→ **Saved entries**
********************

(** * multithreading.py: the IMDb scraper, embedded and verified

    The script fetches a chart page, collects the links of its list items,
    and runs [extract_movie_details] over them on a thread pool; each task
    fetches one page, reads four fields out of the parsed tree and appends
    a CSV row when all four are there.

    Layout: Python string helpers, the part of the BeautifulSoup tree API
    the script calls, the world the script acts on, the script's three
    functions, sample pages, and then the properties. *)

From Stdlib Require Import String Ascii List Bool Arith Lia Permutation.
Import ListNotations.
Set Warnings "-register-all".
Open Scope string_scope.

(** ** Python strings *)

Module pystr.

(** [str.isspace] on one character, for code points below 256. *)
Definition isspace (c : ascii) : bool :=
  let n := nat_of_ascii c in
  (((9 <=? n) && (n <=? 13)) || ((28 <=? n) && (n <=? 32))
   || (n =? 133) || (n =? 160))%nat.

Fixpoint lstrip (s : string) : string :=
  match s with
  | String c s' => if isspace c then lstrip s' else s
  | EmptyString => EmptyString
  end.

Fixpoint rstrip (s : string) : string :=
  match s with
  | String c s' =>
      let r := rstrip s' in
      if isspace c && (r =? "") then "" else String c r
  | EmptyString => EmptyString
  end.

(** [s.strip()] *)
Definition strip (s : string) : string := rstrip (lstrip s).

(** [needle in hay] *)
Fixpoint contains (needle hay : string) : bool :=
  String.prefix needle hay
  || match hay with
     | String _ hay' => contains needle hay'
     | EmptyString => false
     end.

(** The maximal runs of non-space characters of [s] (the regular
    expression [\S+] that bs4 applies to a [class] value); [cur] is the
    run being read. *)
Fixpoint nonwhitespace_from (cur s : string) : list string :=
  match s with
  | EmptyString => if cur =? "" then [] else [cur]
  | String c s' =>
      if isspace c
      then (if cur =? "" then nonwhitespace_from "" s'
            else cur :: nonwhitespace_from "" s')
      else nonwhitespace_from (cur ++ String c "") s'
  end.

Definition nonwhitespace (s : string) : list string :=
  nonwhitespace_from "" s.

(** Truth value of a [str], and of an [Optional[str]]. *)
Definition truthy (s : string) : bool := negb (s =? "").

Definition truthy_opt (o : option string) : bool :=
  match o with
  | Some s => truthy s
  | None => false
  end.

End pystr.

(** ** The BeautifulSoup tree and the lookups the script uses *)

Module bs4.

(** A parsed page.  [Tag] carries its name, its attribute dictionary (the
    first binding of a key is the one looked up) and its contents;
    [NavigableString] is a text node; [Comment] stands for the string
    nodes that [get_text] leaves out (comments, doctype, script and
    style bodies).  The [BeautifulSoup] object is itself a [Tag]. *)
Inductive node : Type :=
| Tag (name : string) (attrs : list (string * string)) (contents : list node)
| NavigableString (text : string)
| Comment (text : string).

(** What an attribute of a search is compared with: a string, or a
    function of the attribute's value ([None] when the tag lacks it). *)
Inductive matcher : Type :=
| Exactly (s : string)
| Satisfies (f : option string -> bool).

Definition name_of (n : node) : option string :=
  match n with
  | Tag nm _ _ => Some nm
  | _ => None
  end.

Definition contents_of (n : node) : list node :=
  match n with
  | Tag _ _ cs => cs
  | _ => []
  end.

(** [tag.attrs.get(key)] *)
Fixpoint lookup (key : string) (attrs : list (string * string)) : option string :=
  match attrs with
  | [] => None
  | (k, v) :: rest => if k =? key then Some v else lookup key rest
  end.

Definition get (n : node) (key : string) : option string :=
  match n with
  | Tag _ attrs _ => lookup key attrs
  | _ => None
  end.

(** [tag.descendants]: every node below [n], in document order. *)
Fixpoint descendants (n : node) : list node :=
  match n with
  | Tag _ _ cs => flat_map (fun c => c :: descendants c) cs
  | _ => []
  end.

(** [tag.get_text()]: the text nodes below [n], joined. *)
Definition string_of (n : node) : list string :=
  match n with
  | NavigableString s => [s]
  | _ => []
  end.

Definition get_text (n : node) : string :=
  String.concat "" (flat_map string_of (descendants n)).

(** [SoupStrainer._matches] on one value. *)
Definition matches_value (markup : option string) (m : matcher) : bool :=
  match m with
  | Satisfies f => f markup
  | Exactly s =>
      match markup with
      | None => s =? ""
      | Some v => v =? s
      end
  end.

(** Of the attributes the script searches on, [class] is the one that
    html.parser stores as a list of its whitespace-separated values. *)
Definition multi_valued (key : string) : bool := key =? "class".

********************

Copy exactly the lines above, starting at the opening line and finishing at the line in which "(** [str.isspace] on" occurs.

→ **Exercise result**
(** * multithreading.py: the IMDb scraper, embedded and verified

    The script fetches a chart page, collects the links of its list items,
    and runs [extract_movie_details] over them on a thread pool; each task
    fetches one page, reads four fields out of the parsed tree and appends
    a CSV row when all four are there.

    Layout: Python string helpers, the part of the BeautifulSoup tree API
    the script calls, the world the script acts on, the script's three
    functions, sample pages, and then the properties. *)

From Stdlib Require Import String Ascii List Bool Arith Lia Permutation.
Import ListNotations.
Set Warnings "-register-all".
Open Scope string_scope.

(** ** Python strings *)

Module pystr.

(** [str.isspace] on one character, for code points below 256. *)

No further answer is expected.